Et pourtant, et pourtant le deuxième confinement serait moins dur que le premier. Allez savoir pour quelles raisons, je l’ignorais… « La deuxième vague serait plus dévastatrice » et le « deuxième confinement serait moins dur ». Les écoles, les collèges, les lycées, les services publics, les supermarchés seraient ouverts. Les commerces non essentiels, les théâtres, les cinémas, les librairies, les cafés, les restaurants seraient fermés. Naturellement, nous pourrions continuer à travailler. Les premières lignes, obligées, les deuxièmes lignes, obligées, les troisièmes lignes, obligées, les quatrièmes lignes, plantées devant leur écran en télétravail, les cinquièmes lignes, condamnées au chômage partiel, les sixièmes lignes, qu’elles se débrouillent.

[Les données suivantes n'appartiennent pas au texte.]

Lemma domain_char_ok c : domain_char c = true ->
  solid c = true /\ mem_byte c domain_forbidden = false /\ (lower_byte c =? c)%char = true /\ (c =? "%")%char = false.
Proof. destruct c as [[] [] [] [] [] [] [] []]; vm_compute; intros H; try discriminate H; done. Qed.

Lemma domain_labels_chars n : forallb domain_label (Split n "."%char) = true -> all_bytes domain_char n = true.
Proof.
  intros H. rewrite <- (all_bytes_Split "."%char) by done. apply forallb_forall. intros label Hin.
  pose proof (proj1 (forallb_forall _ _) H label Hin) as Hl. unfold domain_label in Hl.
  repeat (apply andb_true_iff in Hl as [Hl ?]).
  rewrite all_runes_ascii in H0.
  - eapply all_bytes_impl; [|exact H0]. intros c Hc. unfold domain_char. by rewrite Hc.
  - intros r. unfold domain_rune, in_range. intros Hr.
    repeat (apply orb_true_iff in Hr as [Hr|Hr]); bool_prop; lia.
Qed.

(** What a normalized name looks like, whatever it was normalized from. *)
Definition normal (n : string) : Prop :=
  n <> "" /\ ParseAddr n = None /\ len n <= 253 /\ forallb domain_label (Split n "."%char) = true.

Lemma normalizeDomainName_some v n : normalizeDomainName v = Some n ->
  normal n /\ n = ToLower (TrimSuffix v ".") /\ (v =? "") || negb (trimmed v) || ContainsAny v domain_forbidden = false.
Proof.
  intros H. unfold normalizeDomainName in H. destruct (_ || _ || _) eqn:E0 in H; [done|].
  destruct (bool_decide _) eqn:E1 in H; [done|]. destruct (_ || _) eqn:E2 in H; [done|].
  destruct (forallb _ _) eqn:E3 in H; [|done]. injection H as <-. apply orb_false_iff in E2 as [E2 E2'].
  apply bool_decide_eq_false in E1. apply String.eqb_neq in E2. apply Z.ltb_ge in E2'.
  split_and!; [|done|done]. split_and!; [done| |lia|done].
  destruct (ParseAddr _); [|done]. exfalso. apply E1. by eexists.
Qed.

Lemma normal_no_dot n : normal n -> TrimSuffix n "." = n.
Proof.
  intros (_ & _ & _ & Hl). apply TrimSuffix_none. destruct (HasSuffix n ".") eqn:E; [|done].
  apply HasSuffix_iff in E as [p ->]. rewrite (Split_app "."%char p "") in Hl. rewrite forallb_app in Hl.
  apply andb_true_iff in Hl as [_ Hl]. done.
Qed.

(** A normal name normalizes to itself. *)
Lemma normal_fixed n : normal n -> normalizeDomainName n = Some n.
Proof.
  intros Hn. pose proof (normal_no_dot n Hn) as Hd. destruct Hn as (Hne & Ha & Hlen & Hl).
  pose proof (domain_labels_chars n Hl) as Hc. unfold normalizeDomainName. rewrite Hd.
  rewrite ToLower_ascii, map_string_id.
  - rewrite (proj2 (String.eqb_neq n "")) by done. rewrite trimmed_solid.
    + unfold ContainsAny. rewrite (any_byte_all _ domain_char) by (done || intros c Hcc; apply (domain_char_ok c Hcc)).
      rewrite Ha, Hl. rewrite (proj2 (Z.ltb_ge _ _)) by lia. cbn. done.
    + eapply all_bytes_impl; [|exact Hc]. intros c Hcc. apply (domain_char_ok c Hcc).
  - eapply all_bytes_impl; [|exact Hc]. intros c Hcc. apply (domain_char_ok c Hcc).
  - eapply all_bytes_impl; [|exact Hc]. intros c Hcc. destruct (domain_char_ok c Hcc) as [H _].
    unfold solid in H. apply andb_true_iff in H as [H _]. exact H.
Qed.

Lemma normal_no_percent n : normal n -> has_byte n "%"%char = false.
Proof.
  intros (_ & _ & _ & Hl). apply domain_labels_chars in Hl. unfold has_byte.
  apply (any_byte_all _ domain_char); [|done]. intros c Hc. rewrite Ascii.eqb_sym. apply (domain_char_ok c Hc).
Qed.

(** * What the egress policy guarantees *)

Local Open Scope Z_scope.
Local Open Scope string_scope.

(** ** The two implementations of the domain policy *)

(** An entry the contract accepts is one the daemon accepts, with the same
    normal form. *)
Lemma contract_entry_normal v n : normalizedDomainPolicyEntry v = Some n -> normalizeDomainName v = Some n.
Proof.
  unfold normalizedDomainPolicyEntry, normalizeDomainName. intros H.
  destruct (_ || _ || _ || _) eqn:E0 in H; [done|]. rewrite !orb_false_iff in E0. destruct E0 as [[[E0 E1] _] E3].
  rewrite E0, E1, E3. cbn [orb]. set (low := ToLower (TrimSuffix v ".")) in *.
  destruct (bool_decide _) eqn:E4 in H; [done|]. destruct (_ || _) eqn:E5 in H; [done|].
  destruct (forallb _ _) eqn:E6 in H; [|done]. rewrite E5, E6.
  assert (Hp : has_byte low "%"%char = false).
  { unfold has_byte. apply domain_labels_chars in E6. apply (any_byte_all _ domain_char); [|done].
    intros c Hc. rewrite Ascii.eqb_sym. apply (domain_char_ok c Hc). }
  rewrite bool_decide_eq_false_2; [done|]. rewrite <- ParseIP_ParseAddr by done.
  by apply bool_decide_eq_false in E4.
Qed.

Lemma lower_percent s : all_bytes ascii_byte s = true -> has_byte s "%"%char = false ->
  has_byte (map_string lower_byte s) "%"%char = false.
Proof.
  assert (Hc : forall c, ascii_byte c = true -> (("%" =? lower_byte c) = ("%" =? c))%char).
  { intros c. destruct c as [[] [] [] [] [] [] [] []]; vm_compute; intros H; try discriminate H; reflexivity. }
  unfold has_byte. induction s as [|c s IH]; [done|]. cbn [all_bytes any_byte map_string].
  intros Ha H. apply andb_true_iff in Ha as [H1 H2]. apply orb_false_iff in H as [H3 H4].
  by rewrite Hc, H3, IH.
Qed.

Lemma all_bytes_TrimSuffix q s x : all_bytes q s = true -> all_bytes q (TrimSuffix s x) = true.
Proof. unfold TrimSuffix. destruct (HasSuffix s x); [apply all_bytes_substring|done]. Qed.

Lemma TrimSuffix_dot_length s : (String.length s <= S (String.length (TrimSuffix s ".")))%nat.
Proof.
  destruct (HasSuffix s ".") eqn:E; [|rewrite TrimSuffix_none by done; lia].
  apply HasSuffix_iff in E as [p ->]. rewrite TrimSuffix_app, str_length_app. cbn. lia.
Qed.

(** A host name in ASCII the contract rejects is one the daemon rejects. *)
Lemma contract_host_none h : all_bytes ascii_byte h = true ->
  normalizedDomainPolicyEntry h = None -> normalizeDomainName h = None.
Proof.
  intros Ha H. destruct (normalizeDomainName h) as [n|] eqn:En; [exfalso|done].
  apply normalizeDomainName_some in En as ((Hne & Hp & Hlen & Hl) & En & E0).
  rewrite !orb_false_iff in E0. destruct E0 as [[E0 E1] E3]. unfold normalizedDomainPolicyEntry in H.
  rewrite E0, E1, E3, <- En in H. rewrite orb_false_r in H. cbn [orb] in H.
  destruct (254 <? len h)%Z eqn:E2.
  { apply Z.ltb_lt in E2. rewrite ToLower_ascii in En by (by apply all_bytes_TrimSuffix). subst n.
    unfold len in *. rewrite map_string_length in Hlen. pose proof (TrimSuffix_dot_length h). lia. }
  rewrite bool_decide_eq_false_2 in H.
  - rewrite (proj2 (String.eqb_neq n "")), (proj2 (Z.ltb_ge _ _)), Hl in H by (done || lia). discriminate H.
  - rewrite ParseIP_ParseAddr; [rewrite Hp; by intros [? ?]|].
    apply domain_labels_chars in Hl. unfold has_byte. apply (any_byte_all _ domain_char); [|done].
    intros c Hc. rewrite Ascii.eqb_sym. apply (domain_char_ok c Hc).
Qed.

Lemma existsb_ext {A} (f g : A -> bool) l : (forall x, In x l -> f x = g x) -> existsb f l = existsb g l.
Proof. intros H. induction l as [|x l IH]; [done|]. cbn. rewrite H by (by left). f_equal. apply IH. intros y Hy. apply H. by right. Qed.

(** Every entry of a policy the contract accepts normalizes. *)
Lemma policy_entries p e : validateDomainPolicy (Some p) = Ok tt ->
  In e (elems (dp_Allow p)) \/ In e (elems (dp_Deny p)) -> exists n, normalizedDomainPolicyEntry e = Some n.
Proof.
  intros H Hin. cbn [validateDomainPolicy] in H. apply andThen_ok in H as [_ H]. apply andThen_ok in H as [_ H].
  rewrite each_ok in H.
  assert (Hs : forall l, In e l -> each_seen (fun seen entry =>
      match normalizedDomainPolicyEntry entry with
      | None => Err "egress domain policy entry is invalid or duplicated"
      | Some normalized =>
          reject (mem normalized (map (fun e0 => default "" (normalizedDomainPolicyEntry e0)) seen))
            "egress domain policy entry is invalid or duplicated"
      end) [] l = Ok tt -> exists n, normalizedDomainPolicyEntry e = Some n).
  { intros l Hl Hl'. apply in_split in Hl as (l1 & l2 & ->). rewrite each_seen_ok in Hl'.
    specialize (Hl' l1 e l2 eq_refl). cbn in Hl'. destruct (normalizedDomainPolicyEntry e) as [n|]; [by exists n|done]. }
  destruct Hin as [Hin|Hin]; (eapply Hs; [exact Hin|apply H; cbn; auto]).
Qed.

Lemma contract_entries_checked name l :
  each_seen (fun seen entry =>
    match normalizedDomainPolicyEntry entry with
    | None => Err "egress domain policy entry is invalid or duplicated"
    | Some normalized =>
        reject (mem normalized (map (fun e => default "" (normalizedDomainPolicyEntry e)) seen))
          "egress domain policy entry is invalid or duplicated"
    end) [] l = Ok tt -> check_entries name l = Ok tt.
Proof.
  unfold check_entries. rewrite !each_seen_ok. intros H l1 e l2 ->. cbn [app].
  assert (Hn : forall l1' e' l2', (l1 ++ e :: l2)%list = (l1' ++ e' :: l2')%list ->
    exists n, normalizedDomainPolicyEntry e' = Some n).
  { intros l1' e' l2' E. specialize (H l1' e' l2' E). cbn in H.
    destruct (normalizedDomainPolicyEntry e') as [n|]; [by exists n|done]. }
  destruct (Hn l1 e l2 eq_refl) as [n En]. rewrite (contract_entry_normal _ _ En).
  specialize (H l1 e l2 eq_refl). cbn [app] in H. rewrite En in H. apply reject_ok in H. apply reject_ok.
  rewrite <- H. f_equal. apply map_ext_in. intros e' Hin. apply in_split in Hin as (a & b & ->).
  destruct (Hn a e' (b ++ e :: l2)%list) as [m Em]; [by rewrite <- app_assoc|].
  by rewrite (contract_entry_normal _ _ Em), Em.
Qed.

Lemma contract_policy_validates p : validateDomainPolicy (Some p) = Ok tt -> DomainPolicy_Validate p = Ok tt.
Proof.
  cbn [validateDomainPolicy]. intros H. apply andThen_ok in H as [H1 H]. apply andThen_ok in H as [H2 H].
  apply reject_ok in H1, H2. cbn [each] in H. apply andThen_ok in H as [H3 H]. apply andThen_ok in H as [H4 _].
  unfold DomainPolicy_Validate. rewrite !andThen_ok, !reject_ok. split_and!; [done|done| |]; by apply contract_entries_checked.
Qed.

(** The daemon enforces the domain policy the controller validated: for
    every policy the resolved-run contract accepts, the egress daemon accepts
    it too, and for every ASCII host name both decide alike. *)
Theorem domain_policy_agrees p host :
  validateDomainPolicy (Some p) = Ok tt -> all_bytes ascii_byte host = true ->
  DomainPolicy_Validate p = Ok tt /\ fst (Decide p host) = domainPolicyAllows p host.
Proof.
  intros Hp Ha. split; [by apply contract_policy_validates|]. unfold Decide, domainPolicyAllows.
  assert (Hrule : forall e n, In e (elems (dp_Allow p)) \/ In e (elems (dp_Deny p)) ->
    domainRuleMatches n (rule_of e) = rule_matches n e).
  { intros e n Hin. destruct (policy_entries p e Hp Hin) as [m Hm]. unfold rule_of, rule_matches.
    by rewrite (contract_entry_normal _ _ Hm), Hm. }
  assert (Hd : (dp_DefaultAction p =? "deny") = negb (dp_DefaultAction p =? "allow")).
  { cbn [validateDomainPolicy] in Hp. apply andThen_ok in Hp as [Hp _]. apply reject_ok in Hp.
    destruct (String.eqb_spec (dp_DefaultAction p) "allow") as [->|_]; [done|].
    by destruct (dp_DefaultAction p =? "deny"). }
  destruct (normalizedDomainPolicyEntry host) as [n|] eqn:En.
  - rewrite (contract_entry_normal _ _ En).
    rewrite (existsb_ext _ (rule_matches n) (elems (dp_Deny p))) by (intros e He; apply Hrule; by right).
    rewrite (existsb_ext _ (rule_matches n) (elems (dp_Allow p))) by (intros e He; apply Hrule; by left).
    destruct (existsb _ _); [done|]. destruct (existsb _ _); [done|]. by destruct (_ =? "allow").
  - rewrite (contract_host_none _ Ha En), Hd. by destruct (_ =? "allow").
Qed.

L’essentiel ? Qu’est-ce qui m’était essentiel à cette heure, jeudi 29 octobre 2020 à minuit ? Dormir, ne plus penser, oublier, oublier ce que l’actualité nous offrait de maux… Demain était un autre jour. Les vacances de la Toussaint avaient débuté dans l’horreur. Un enseignant décapité, décapité parce qu’il avait montré des caricatures, décapité, parce qu’il enseignait à ses élèves la liberté d’expression, décapité parce qu’il développait chez ses élèves l’esprit critique et les aidait à construire leur propre identité. Décapité. Jeté dans la pâture de fanatiques. Un artiste avait osé caricaturer un prophète, un professeur avait osé montrer la caricature de ce prophète, le professeur avait osé demander à ses élèves ce qu’ils pensaient de la caricature de ce prophète. Quel crime avait-il commis ? Quelle offense ? Une dessinatrice, un jour, m’avait caricaturé. Je me retrouvais avec un gros nez, et je riais de ce gros nez. Ma caricature m’amusait, je me disais : « Je suis plus beau en vrai ». Il y avait l’illusion et la vérité. Le prophète au ciel riait de sa caricature pendant que des fanatiques, se réclamant être ses disciples, répandaient le sang sur la terre, égorgeaient la vie d’innocents comme on égorge un agneau, jusque dans les églises, ces lieux de prière et d’amour, rien que pour venger un rire, couvrant de larmes une épouse, un époux, des enfants, perdant l’être qui leur était le plus cher sur la Terre. Papa. Maman. Je me sentais triste et en colère, impuissant face à l’horreur. Le prophète m’avait rejoint. Il pleurait, à présent, à mes côtés, au coeur de la nuit. « Ce dessin me faisait rire, vous l’avez tâché du sang d’un enfant ».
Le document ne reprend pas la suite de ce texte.